Mr. Speaker, it gives me great pleasure to move the motion before us and to speak in favour of it.
It has been said that bad laws are the worst form of tyranny. What we have in Bill C-68, the Firearms Act, is legislation that violates the property rights of Canadians and is a colossal waste of our money.
The intended purpose of Bill C-68, quite frankly, is an insult to the three million firearms owners in Canada. The reason for what I have just said will become evident as we listen to the course of debate throughout the day.
Allow me to begin by explaining the motives of the Liberal government in pursuing a firearms registry.
It was the current health minister and former justice minister responsible for this legislation who said that it is his firm belief that only the police and military should have access to firearms.
Let us analyse that statement. What we have is a Toronto lawyer with no concept of what life is like in rural Canada. The minister is trying to lead Canadians to believe that criminalizing the legal ownership of firearms will somehow reduce crime.
Let us be clear. We are talking about hunting rifles and shotguns, not handguns. We have had a handgun registry since 1934 and we all know the extent to which crime has been reduced by that measure, do we not?
I would like the minister to explain what intellectually stunted logic he is using by making a farmer in Saskatchewan register his .22 rifle. Will that somehow help him to sleep better at night? Will it somehow reduce crime? How will that affect the criminal misuse of firearms?
The minister may not be aware of this fact but criminals do not register their guns nor do they break into people's homes and decide not to steal a gun because it is registered. I will go out on a limb and suggest that the criminal who does steal a firearm is not going to decide whether or not to use it in the commission of an offence based on whether it is or is not registered.
Not only does the former justice minister believe that Canadians should not be entitled to own firearms but Liberal senator Sharon Carstairs said that registration of hunting rifles is an important first step in socially re-engineering Canadians. The absurdity of that statement is self-evident. It is important that we understand where these people are coming from. They do not understand that to a farmer in Saskatchewan a .22 rifle is a tool. Toronto lawyers do not usually face rabid skunks walking on to their property. Then again many farmers in Saskatchewan would argue that a Toronto lawyer is a rabid skunk. In any event, the usefulness of a rifle as a tool to rural Canadians is very important. However, that fact may not be readily apparent to those who are trying to socially re-engineer Canadians.

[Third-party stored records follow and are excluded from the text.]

Lemma elem_of_change_positions h changes pos : pos ∈ change_positions h changes <-> recorded h changes pos.
Proof.
  unfold change_positions, recorded. rewrite elem_of_union_list. setoid_rewrite list_elem_of_fmap. split.
  - intros (X & ([i s] & -> & Hin) & (k & -> & Hk)%elem_of_map). by exists i, s, k.
  - intros (i & s & k & Hin & Hk & <-). eexists. split; [by exists (i, s)|]. by apply elem_of_map_2.
Qed.

Definition pending_changes (h : ChunkHolder) : list (nat * gset Z) :=
  nonempty_sections 0 (changed_blocks_per_section (h_changes h)).

Lemma recorded_pending h pos :
  recorded h (pending_changes h) pos <->
  exists i s packed, changed_blocks_per_section (h_changes h) !! i = Some s /\ packed ∈ s /\
    SectionPos_relative_to_block_pos (section_of h i) packed = pos.
Proof.
  unfold recorded, pending_changes. split.
  - intros (i & s & packed & Hin & Hp & E). apply elem_of_nonempty in Hin as (j & Hj & -> & _). by exists j, s, packed.
  - intros (i & s & packed & Hi & Hp & E). exists i, s, packed. split_and!; [|done..].
    apply elem_of_nonempty. exists i. split_and!; [done|lia|set_solver].
Qed.

(** A world of whole sections. *)
Definition extent_ok (h : ChunkHolder) : Prop := h_min_y h mod 16 = 0.
Definition block_ok (pos : BlockPos) : Prop := in_s 32 (bp_x pos) /\ in_s 32 (bp_y pos) /\ in_s 32 (bp_z pos).

Lemma section_of_block h pos i : extent_ok h -> chunk_of pos = h_pos h -> changed_section h pos = Some i ->
  section_of h i = SectionPos_from_block_pos pos.
Proof.
  unfold changed_section, extent_ok. intros He Hc Hs. destruct (_ || _) eqn:E; [done|]. case_decide; [|done].
  injection Hs as <-. rewrite !orb_false_iff, Z.ltb_ge, Z.leb_gt in E. destruct E as [[_ E1] E2].
  unfold section_of, SectionPos_from_block_pos. rewrite <- Hc. unfold ChunkPos_from_block_pos. simpl. f_equal.
  unfold block_to_section_coord, SECTION_BITS. rewrite Z.shiftr_div_pow2 by done. change (2 ^ 4) with 16.
  rewrite Z2Nat.id by (apply Z.quot_pos; lia). rewrite (Z.quot_div_nonneg (bp_y pos - h_min_y h)) by lia.
  assert (h_min_y h = 16 * (h_min_y h / 16)) as Em by (Z.div_mod_to_equations; lia).
  assert (Z.quot (h_min_y h) 16 = h_min_y h / 16) as ->.
  { rewrite Em at 1. rewrite Z.mul_comm. by apply Z.quot_mul. }
  Z.div_mod_to_equations. lia.
Qed.

Lemma block_relative h pos i : extent_ok h -> block_ok pos -> chunk_of pos = h_pos h -> changed_section h pos = Some i ->
  SectionPos_relative_to_block_pos (section_of h i) (PackedSectionBlockPos_from_block_pos pos) = pos.
Proof.
  intros He (Hx & Hy & Hz) Hc Hs. rewrite (section_of_block h pos i) by done.
  by apply section_relative_roundtrip.
Qed.

Lemma fold_updates blocks section l : forall data pos,
  foldl (fun (data : chunk_blocks) '(packed, state) => <[SectionPos_relative_to_block_pos section packed := state]> data) data
    ((fun packed => (packed, block_state blocks (SectionPos_relative_to_block_pos section packed))) <$> l) !! pos =
  if decide (pos ∈ SectionPos_relative_to_block_pos section <$> l) then Some (block_state blocks pos) else data !! pos.
Proof.
  induction l as [|packed l IH]; intros data pos; [done|]. rewrite !fmap_cons. cbn [foldl]. rewrite IH. destruct (decide (pos ∈ SectionPos_relative_to_block_pos section <$> l)) as [Hin|Hin].
  { rewrite decide_True; [done|]. by right. }
  destruct (decide (pos = SectionPos_relative_to_block_pos section packed)) as [->|Hne].
  - rewrite lookup_insert_eq, decide_True; [done|]. by left.
  - rewrite lookup_insert_ne, decide_False; [done| |done]. by intros [?|?]%elem_of_cons.
Qed.

(** A section packet brings exactly its positions up to date in a client that has the
    chunk. *)
Lemma section_packet_apply blocks section changed held data :
  let c := mkChunkPos (sp_x section) (sp_z section) in
  held !! c = Some data -> (forall packed, packed ∈ changed -> chunk_of (SectionPos_relative_to_block_pos section packed) = c) ->
  exists data', client_apply held (section_packet blocks section changed) !! c = Some data' /\
    forall pos, data' !! pos =
      if decide (pos ∈ SectionPos_relative_to_block_pos section <$> elements changed) then Some (block_state blocks pos)
      else data !! pos.
Proof.
  intros c Hc Hpos. unfold section_packet. assert (exists data', alter (fun data => foldl (fun data '(packed, state) =>
      <[SectionPos_relative_to_block_pos section packed := state]> data) data
      ((fun packed => (packed, block_state blocks (SectionPos_relative_to_block_pos section packed))) <$> elements changed))
      c held !! c = Some data' /\ forall pos, data' !! pos =
      if decide (pos ∈ SectionPos_relative_to_block_pos section <$> elements changed) then Some (block_state blocks pos)
      else data !! pos) as Hmany.
  { rewrite lookup_alter_eq, Hc. simpl. eexists. split; [done|]. intros pos. apply fold_updates. }
  destruct (elements changed) as [|packed [|packed' l]] eqn:El; [exact Hmany| |exact Hmany].
  assert (packed ∈ changed) as Hin by (apply elem_of_elements; rewrite El; by left).
  cbn [client_apply]. rewrite (Hpos packed Hin). exact Hmany.
Qed.

Lemma section_packet_other blocks section changed held c :
  c <> mkChunkPos (sp_x section) (sp_z section) ->
  (forall packed, packed ∈ changed -> chunk_of (SectionPos_relative_to_block_pos section packed) = mkChunkPos (sp_x section) (sp_z section)) ->
  client_apply held (section_packet blocks section changed) !! c = held !! c.
Proof.
  intros Hne Hpos. unfold section_packet.
  destruct (elements changed) as [|packed [|packed' l]] eqn:El; cbn [client_apply]; try by rewrite lookup_alter_ne.
  assert (packed ∈ changed) as Hin by (apply elem_of_elements; rewrite El; by left).
  rewrite (Hpos packed Hin). by rewrite lookup_alter_ne.
Qed.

What do they mean when they say that registration is a first step? Under Bill C-68 the justice minister can by order in council, in other words without coming before parliament, declare any firearm prohibited. What we have is a slippery slope. The minister can declare 10 gauge shotguns prohibited and they can be confiscated without compensation to the owners. Then it could be 12 gauge shotguns, 16 gauge, 20 gauge and eventually the elimination of all legal firearm ownership in Canada.
The motion we have put forward today covers an extensive list of deficiencies in this bill. I will speak to one aspect of the motion, Treasury Board cost benefit guidelines. According to Treasury Board policy when the government is preparing to establish new regulations it must provide a cost benefit analysis of those regulations. The policy states specifically: “When regulating, regulatory authorities must ensure that benefits outweigh the costs to Canadians, their governments and businesses, and the limited resources available to government are used where they will do the most good”.
The new gun registration system established under Bill C-68 has failed the Treasury Board test. In particular, the government has left a number of important questions unanswered. For instance, what is the approximate number of individuals to be licensed? The government does not know. What is the approximate number of firearms to be registered? That is undetermined. What will the impact on businesses and the economy be? It is Yet to be seen. How many jobs will be lost? How many business closures will there be? Again we do not know. Will these regulations improve public safety? Clearly the evidence before us which we will see today is very strongly in the negative.
With these questions unanswered it is impossible to determine the cost effectiveness of registration. Despite this, the government is pushing ahead with its registration plan. The reason is that it is the government's first step in eliminating legal firearm ownership in Canada.
Registration was supposed to begin October 1 but that date has been pushed back to December 1. The registration system was originally projected to cost $85 million. Cost projections are now well over $120 million. Some are estimating the system will actually cost over $500 million. Considering these huge sums of money I think we could agree this money could be better spent on areas such as health care, education and tax cuts to lower and middle income Canadians who are burdened excessively by the high spending ways of this Liberal government. The government did not do a cost benefit analysis of this legislation because it did not want to impede its efforts to eliminate legal firearm ownership in Canada.
I am very pleased that the hon. member for Yorkton—Melville has seconded my motion. I urge all members of this House to listen very carefully not only to what I have said and not only to the analysis of the legislation that we are about to hear from the hon. member for Yorkton—Melville but to all hon. members who speak in support of this motion today.